(** The row mapping in the specification's words: drop every [Column0],
    file each remaining cell under its header, later cells replacing earlier
    ones with the same header. *)
Definition row_of_cells (columns : gmap string string) (kids : list node) : row :=
  list_to_map
    (reverse
       (map (λ kid, (header_of columns (bs4.name kid), bs4.text kid))
          (List.filter (λ kid, negb (is_column0 kid)) kids))).

(** What a run recorded of each lookup. *)
Definition area_result (t : list event) : option (option Area) :=
  head (omap (λ e, match e with AreaByName _ r => Some r | _ => None end) t).

Definition iz_result (t : list event) : option (option Iz) :=
  head (omap (λ e, match e with IzByCode _ r => Some r | _ => None end) t).

Definition analysis_result (t : list event) : option (option Analysis) :=
  head (omap (λ e, match e with AnalysisByName _ r => Some r | _ => None end) t).

(** The arguments of the fourth and of the fifth lookup of a run. *)
Definition iz_analysis_inputs (t : list event) : option (Iz * Analysis) :=
  head (omap (λ e, match e with IzAnalysisByPair i a _ => Some (i, a) | _ => None end) t).

Definition api_key_inputs (t : list event) : option (Z * Z * bool) :=
  head (omap (λ e, match e with ApiKeyByAreaIz a i w _ => Some (a, i, w) | _ => None end) t).

(** ** Sample data *)

Module Sample.

Definition scf (id : Z) : Iz := {| iz_id := id; iz_code := "scf" |}.

(** A store with one area, one organization (whose id is [id]), one
    analysis, one report path and one read-only key for the pair [(1, 7)]
    and one for [(1, 8)]. *)
Definition store (id : Z) : ConfigStore := {|
  get_area_by_name nm :=
    if String.eqb nm "analytics" then Some {| area_id := 1 |} else None;
  get_iz_by_code code :=
    match code with
    | PyStr "scf" => Some (scf id)
    | _ => None
    end;
  get_analysis_by_name nm :=
    match nm with
    | PyStr "loans" => Some {| analysis_name := "loans" |}
    | _ => None
    end;
  get_iz_analysis_by_iz_and_analysis iz a :=
    Some {| iz_analysis_path := "/shared/Foo Bar:x%2F/loans" |};
  get_api_key_by_area_and_iz area iz write :=
    if (area =? 1) && ((iz =? 7) || (iz =? 8)) && negb write
    then Some {| apikey_apikey := "l8xx&=k" |} else None
|}.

# # # # # # #

Only lines holding "event" are wanted; copy all of them from the listing.

• Exercise output:
Definition area_result (t : list event) : option (option Area) :=
Definition iz_result (t : list event) : option (option Iz) :=
Definition analysis_result (t : list event) : option (option Analysis) :=
Definition iz_analysis_inputs (t : list event) : option (Iz * Analysis) :=
Definition api_key_inputs (t : list event) : option (Z * Z * bool) :=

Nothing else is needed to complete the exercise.